(Try it):
An exact transcription of the lines below, from the first through the one containing "thread takes it", is the only output wanted.

(Records from a data source)
(* ===== verification/HostSend.v ===== *)
(** * The sending side of TCP on a whole host

    What an application hands to the TCP server goes through the queue of its session; the sender
    thread takes it from there, a segment at a time, and the servers below put it on the wire. *)

From S2P Require Import Prelude Net Checksum Str Addr SipHash ShmMessage Shm Transport Queues Ip4In TcpWire TcpData Tcp TcpSafe TcpFlow TcpSegments TcpStream L7 L7Safe L7Sessions L7Stream Icmp Udp Arp Reassembly Ip4Out Ip4 Link Ntp System HostFlow HostTcp.

(** ** Lemmas: a round of the sender *)

Lemma tcp_idle_next s : session_wf s -> s_in_flight s = 0 -> s_fin_sent s = false ->
  tcp_idle s = negb ((zlen (next_data s) >? 0) || next_fin s).
Proof.
  intros Hw Hif Hfin. unfold tcp_idle, next_data, next_fin. rewrite Hif, Hfin, zlen_take, (zlen_queue s Hw). cbn [Z.eqb negb orb].
  destruct (wf_queue s Hw) as [Hq _]. pose proof (wf_mss s Hw). rewrite negb_orb. destruct (Z.eqb_spec (d_len (s_l7_to_tcp s)) 0) as [E|E].
  - replace (_ >? 0) with false by lia. replace (_ <=? _) with true by lia. by rewrite andb_true_r.
  - rewrite Z2Nat.id by lia. assert (0 < d_len (s_l7_to_tcp s)) by lia. by replace (_ >? 0) with true by lia.
Qed.

Lemma busy_inv s : tcp_idle s = false -> s_in_flight s = 0 /\ s_fin_sent s = false.
Proof. unfold tcp_idle. intros [[Hi%negb_false_iff Hf]%orb_false_iff _]%orb_false_iff. split; [lia|done]. Qed.

(** After its turn a session waits for an acknowledgement, or is done. *)
Lemma sent_idle s : session_wf s -> tcp_idle s = false -> tcp_idle (sent_session s) = true.
Proof.
  intros Hw Hi. destruct (busy_inv s Hi) as [Hif Hfin]. rewrite (tcp_idle_next s Hw Hif Hfin) in Hi. apply negb_false_iff, orb_true_iff in Hi.
  unfold tcp_idle, sent_session. destruct (next_fin s) eqn:E; cbn; [by rewrite orb_true_r|]. destruct Hi as [Hi|]; [|done].
  by replace (zlen (next_data s) =? 0) with false by lia.
Qed.

Section Sender.
Context `{Transport W}.

Lemma idle_session out_name s (w : W) : session_wf s -> tcp_idle s = true -> tcp_sender_session out_name s w = Ret (Some s, w).
Proof.
  intros Hw Hi. destruct (negb (s_in_flight s =? 0) || s_fin_sent s) eqn:Eg.
  - unfold tcp_sender_session. by rewrite Eg.
  - apply orb_false_iff in Eg as [Hif%negb_false_iff Hfin]. apply Z.eqb_eq in Hif.
    pose proof (sender_session_aux out_name s w Hw Hif Hfin) as Ho. rewrite (tcp_idle_next s Hw Hif Hfin) in Hi.
    apply negb_true_iff in Hi. by rewrite Hi in Ho.
Qed.

(** The loop passes by the sessions that have nothing to send. *)
Lemma loop_idle out_name es rest sessions (w : W) :
  Forall (fun e => sessions !! e.1 = Some e.2 /\ session_wf e.2 /\ tcp_idle e.2 = true) es ->
  tcp_sender_loop out_name (es ++ rest) sessions w = tcp_sender_loop out_name rest sessions w.
Proof.
  induction es as [|[sid s] es IH]; [done|]. intros [(Hs & Hw & Hi) Hes]%list.Forall_cons. cbn [fst snd] in *. cbn [app tcp_sender_loop].
  unfold mbind, prog_bind. rewrite (idle_session out_name s w Hw Hi). rewrite insert_id by done. by apply IH.
Qed.

(** One session has something to send. *)
Lemma sender_one out_name sessions sid s (w : W) :
  all_idle (delete sid sessions) -> sessions_wf sessions -> sessions !! sid = Some s -> tcp_idle s = false ->
  exists seg, data_segment s (next_flags s) seg /\
    let msg := seg_message (s_local_addr s) (s_peer_addr s) seg in
    send_ok_b out_name msg w = true ->
    tcp_sender out_name sessions w = Ret (<[sid := sent_session s]> sessions, after_send out_name msg w).
Proof.
  intros Hidle Hss Hs Hi. pose proof (Hss _ _ Hs) as Hw. destruct (busy_inv s Hi) as [Hif Hfin]. pose proof (sender_session_aux out_name s w Hw Hif Hfin) as Ho. rewrite (tcp_idle_next s Hw Hif Hfin) in Hi.
  apply negb_false_iff in Hi. rewrite Hi in Ho. destruct Ho as (seg & Hseg & Ho). exists seg. split; [exact Hseg|]. intros msg Hok. cbv zeta in Ho. fold msg in Ho.
  rewrite Hok in Ho. cbn [orb] in Ho. unfold tcp_sender. pose proof (NoDup_entries sessions) as Hnd.
  assert (Hin : (sid, s) ∈ entries sessions) by (by apply elem_of_entries). apply list_elem_of_split in Hin as (l1 & l2 & El).
  assert (Hall : forall sid' s', (sid', s') ∈ l1 ++ l2 -> sid' <> sid /\ sessions !! sid' = Some s' /\ session_wf s' /\ tcp_idle s' = true).
  { intros sid' s' Hin'. assert (Hin2 : (sid', s') ∈ entries sessions).
    { rewrite El. apply elem_of_app in Hin' as [?|?]; apply elem_of_app; [by left|right; by right]. }
    assert (Hne : sid' <> sid).
    { intros ->. rewrite El, map_app in Hnd. cbn [map fst] in Hnd. apply NoDup_ListNoDup, List.NoDup_remove_2 in Hnd. apply Hnd.
      rewrite <- map_app. apply List.in_map_iff. exists (sid, s'). split; [done|]. by apply list_elem_of_In. }
    apply elem_of_entries in Hin2. split; [done|]. split; [done|]. split; [by eapply Hss|]. apply (Hidle sid'). by rewrite lookup_delete_ne. }
  rewrite El, loop_idle.
  - cbn [tcp_sender_loop]. unfold mbind, prog_bind. rewrite Ho. rewrite <- (app_nil_r l2), loop_idle; [done|].
    apply list.Forall_forall. intros [sid' s'] Hin'. destruct (Hall sid' s') as (Hne & Hr); [apply elem_of_app; by right|].
    cbn [fst snd]. rewrite lookup_insert_ne by done. exact Hr.
  - apply list.Forall_forall. intros [sid' s'] Hin'. apply (Hall sid' s'). apply elem_of_app. by left.
Qed.

End Sender.

(** ** Lemmas: from the session to the wire *)

(** What a session with something to send leads to: a frame with its next segment, and the session behind
    that; [s1] is in the table of [h] in place of what was there. *)
Definition session_sends (c : config) (cap : thread -> Z) (h : host) (sid : Z) (s1 : session_t) (mac2 : addr) (h' : host) : Prop :=
  host_ready c cap h' /\ all_idle (h_tcp h') /\ h_arp h' = h_arp h /\ h_apps h' = h_apps h /\
  if tcp_idle s1 then h_wire h' = h_wire h /\ h_tcp h' = <[sid := s1]> (h_tcp h)
  else h_tcp h' = <[sid := sent_session s1]> (h_tcp h) /\
    exists id f seg, h_wire h' = h_wire h ++ [eth_frame mac2 (c_mac c) 0x0800 f] /\
      ip4_frag (s_local_addr s1) (s_peer_addr s1) 6 id (20 + zlen (next_data s1)) (0, seg) f /\ data_segment s1 (next_flags s1) seg.

Section Flow.
Context (c : config) (cap : thread -> Z) (Hc : wired c) (Hout : c_proto_out c !! c_tcp c = Some 6).
Context (h : host) (Hh : host_ready c cap h) (sid : Z) (s1 : session_t) (mac2 : addr) (Hw1 : session_wf s1).
Context (Hidle : all_idle (delete sid (h_tcp h))) (Hss : sessions_wf (h_tcp h)).
Context (Hroom : roomy cap (40 + s_mss s1)) (Hmtu : 20 + s_mss s1 <= use_mtu_size (c_mtu c)) (Haddr : s_local_addr s1 = (c_listen c).1).
Context (Hmac : mac_of c (h_arp h) (ip4_via (c_listen c) (c_gw c) (s_peer_addr s1)) = Some mac2).

Lemma idle_insert s : tcp_idle s = true -> all_idle (<[sid := s]> (h_tcp h)).
Proof.
  intros Hi sid' s'. destruct (decide (sid' = sid)) as [->|Hne].
  - rewrite lookup_insert_eq. by intros [= <-].
  - rewrite lookup_insert_ne by done. intros Hs'. apply (Hidle sid'). by rewrite lookup_delete_ne.
Qed.

(** The size of the segment. *)
Lemma zlen_data_segment seg flags : data_segment s1 flags seg -> zlen seg = 20 + zlen (next_data s1) /\ bytes seg /\ zlen (next_data s1) <= s_mss s1.
Proof.
  intros (Bs & (ck & E) & _). pose proof (wf_mss s1 Hw1). split; [|split; [exact Bs|unfold next_data; rewrite zlen_take; lia]].
  rewrite E, zlen_app, zlen_tcp_header. done.
Qed.

(** The turn of the sender. *)
Lemma sender_step e segs : turn_ok e -> queues c cap nothing segs -> tcp_idle s1 = false ->
  exists segs2 m seg, sender_turn c e (set_segs segs (set_tcp (<[sid := s1]> (h_tcp h)) h)) =
      Ret (Some (set_segs segs2 (set_tcp (<[sid := sent_session s1]> (h_tcp h)) h))) /\
    queues c cap (upd nothing Ip4OutThread [m]) segs2 /\ data_segment s1 (next_flags s1) seg /\
    arrived (c_tcp c) (message_of (down_data (s_local_addr s1) (s_peer_addr s1) seg) None) m.
Proof.
  intros He Hq Hi. set (w := turn_net c e TcpOut segs). set (sessions := <[sid := s1]> (h_tcp h)).
  assert (Hs : sessions !! sid = Some s1) by apply lookup_insert_eq.
  destruct (sender_one (c_ip4_upper c) sessions sid s1 w) as (seg & Hseg & Hrun); [|apply map_Forall_insert_2; done|exact Hs|exact Hi|].
  { intros sid' s'. unfold sessions. rewrite delete_insert_eq. apply Hidle. }
  destruct (zlen_data_segment seg _ Hseg) as (Lseg & Bseg & Ld). pose proof (wf_mss s1 Hw1) as Hmss. pose proof (zlen_nonneg (next_data s1)).
  destruct (wf_local_addr s1 Hw1) as [_ Ll]. destruct (wf_peer_addr s1 Hw1) as [_ Lp].
  set (msg := seg_message (s_local_addr s1) (s_peer_addr s1) seg) in *.
  assert (Ldown : zlen (down_data (s_local_addr s1) (s_peer_addr s1) seg) = 36 + zlen seg) by (rewrite zlen_down_data; lia).
  assert (Hm : sendable msg) by (apply sendable_of; [lia|done]).
  assert (Hfit : zlen (encs (nothing Ip4OutThread)) + PAD8 (sizeof_message + m_size msg) <= cap Ip4OutThread).
  { unfold msg, seg_message. rewrite message_of_size by lia. apply (roomy_one cap (40 + s_mss s1)); (done || lia). }
  destruct (net_send_room c cap nothing w Ip4OutThread msg) as (m' & g & g' & Hok & _); [|exact Hm|exact Hfit|].
  { split; [apply (wi_names c Hc)|]. split; [by exists TcpOut|]. split; [apply He|done]. }
  specialize (Hrun Hok). change (c_ip4_upper c) with (inbox c Ip4OutThread) in Hrun.
  destruct (in_net_one c cap e TcpOut Ip4OutThread _ _ _ (set_tcp sessions h) segs nothing Hrun (wi_names c Hc) He Hq Hm Hfit)
    as (segs2 & m & E & Hq2 & Har & _).
  exists segs2, m, seg. split; [|exact (conj Hq2 (conj Hseg Har))]. unfold sender_turn. rewrite bool_decide_false.
  - rewrite (wi_tcp_out c Hc). etransitivity; [exact (f_equal (fun r => x ← r; Ret (Some (set_tcp x.1 x.2))) E)|].
    mcbn. cbn [fst snd]. unfold sessions. by rewrite insert_insert_eq.
  - intros Hall. specialize (Hall sid s1 Hs). congruence.
Qed.

(** ... and what follows. *)
Lemma sender_flows segs : queues c cap nothing segs ->
  inevitable (full_round c) (session_sends c cap h sid s1 mac2) (set_segs segs (set_tcp (<[sid := s1]> (h_tcp h)) h)).
Proof.
  intros Hq. destruct Hh as (Hqh & Hpk & Harp & Hpend & Hfresh). destruct (wi_listen c Hc) as (Bl & Ll & _). pose proof (wf_mss s1 Hw1) as Hmss.
  assert (Hready : forall segs tcp, queues c cap nothing segs -> host_ready c cap (set_segs segs (set_tcp tcp h))) by (intros; repeat (split; [done|]); done).
  destruct (tcp_idle s1) eqn:Hi.
  { apply inev_done. unfold session_sends. rewrite Hi. split; [by apply Hready|]. split; [by apply idle_insert|]. done. }
  assert (Hgo : forall segs2 m seg, queues c cap (upd nothing Ip4OutThread [m]) segs2 -> data_segment s1 (next_flags s1) seg ->
    arrived (c_tcp c) (message_of (down_data (s_local_addr s1) (s_peer_addr s1) seg) None) m ->
    inevitable (full_round c) (session_sends c cap h sid s1 mac2) (set_segs segs2 (set_tcp (<[sid := sent_session s1]> (h_tcp h)) h))).
  { intros segs2 m seg Hq2 Hseg Har. destruct (zlen_data_segment seg _ Hseg) as (Lseg & Bseg & Ld). pose proof (zlen_nonneg (next_data s1)).
    destruct (ar_data _ _ _ Har) as (pad & Hd). rewrite m_data_message_of in Hd.
    assert (Hq3 : all_idle (<[sid := sent_session s1]> (h_tcp h))) by (by apply idle_insert, sent_idle).
    eapply inevitably_mono.
    - apply (outgoing_by (full_round c) all_idle c cap (set_tcp (<[sid := sent_session s1]> (h_tcp h)) h) segs2 m (s_local_addr s1) (s_peer_addr s1) 6 seg mac2 pad);
        try done; try apply (wf_local_addr s1 Hw1); try apply (wf_peer_addr s1 Hw1); try lia.
      + apply (roomy_mono cap (40 + s_mss s1)); [done|lia].
      + by rewrite (ar_sender _ _ _ Har).
      + unfold mac_of. by rewrite Haddr, (wi_arp_ip c Hc), beq_refl, (wi_arp_mac c Hc).
      + apply Hfresh. reflexivity.
    - intros h' Hs'. unfold session_sends. rewrite Hi. split; [eapply sent_out_ready; [by apply (Hready (h_segs h))|exact Hs']|].
      destruct Hs' as (id & f & _ & Hf & Hwire & _ & _ & Ha & Ht & Hap & _). cbn [h_tcp set_tcp] in Ht. rewrite Ht. split; [exact Hq3|]. split; [exact Ha|].
      split; [exact Hap|]. split; [done|]. exists id, f, seg. rewrite Lseg in Hf. exact (conj Hwire (conj Hf Hseg)). }
  apply inev_turn.
  - exists None. intros e He. destruct (sender_step e segs He Hq Hi) as (segs2 & m & seg & E & _). eexists. exact E.
  - intros [t|] e He; [exists None; by eapply round_idle|].
    destruct (sender_step e segs He Hq Hi) as (segs2 & m & seg & E & _). eexists. exact E.
  - intros [t|] e h' He E'; cbn [full_round] in E'.
    + pose proof (round_idle c cap nothing t (set_segs segs (set_tcp (<[sid := s1]> (h_tcp h)) h)) e Hq eq_refl) as E2. congruence.
    + destruct (sender_step e segs He Hq Hi) as (segs2 & m & seg & E & Hq2 & Hseg & Har). rewrite E in E'. injection E' as <-. by eapply Hgo.
Qed.

End Flow.

(** ** Lemmas: data from the application, and acknowledgements *)

(** A session with the bytes of a message added to its queue. *)
Definition stored_session (flags : Z) (q : tcp_data) (s : session_t) : session_t :=
  let s := set_l7_to_tcp q s in if has flags 1 then set_l7_send_fin true s else s.

Lemma stored_wf flags q s d : session_wf s -> bytes d -> queue_rep q (queue_of (s_l7_to_tcp s) ++ d) -> session_wf (stored_session flags q s).
Proof.
  intros Hw Bd Hq. pose proof (queue_rep_of _ _ Hq) as Hqd. pose proof (zlen_queue s Hw) as Hz. pose proof (zlen_nonneg d).
  destruct Hq as [Hlen [free Hp]]. rewrite zlen_app in Hlen. destruct Hw as [W1 W2 W3 W4 W5 W6 [W7 W8] W9].
  assert (Hw' : session_wf (set_l7_to_tcp q s)).
  { constructor; cbn; try done.
    - rewrite Hqd, Hp, !zlen_app, bytes_app. pose proof (zlen_nonneg free). split; [lia|done].
    - intros Hcl. specialize (W9 Hcl). lia. }
  unfold stored_session. cbv zeta. destruct (has flags 1); [|done]. by destruct Hw'.
Qed.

(Solved exercise):
(* ===== verification/HostSend.v ===== *)
(** * The sending side of TCP on a whole host

    What an application hands to the TCP server goes through the queue of its session; the sender
    thread takes it from there, a segment at a time, and the servers below put it on the wire. *)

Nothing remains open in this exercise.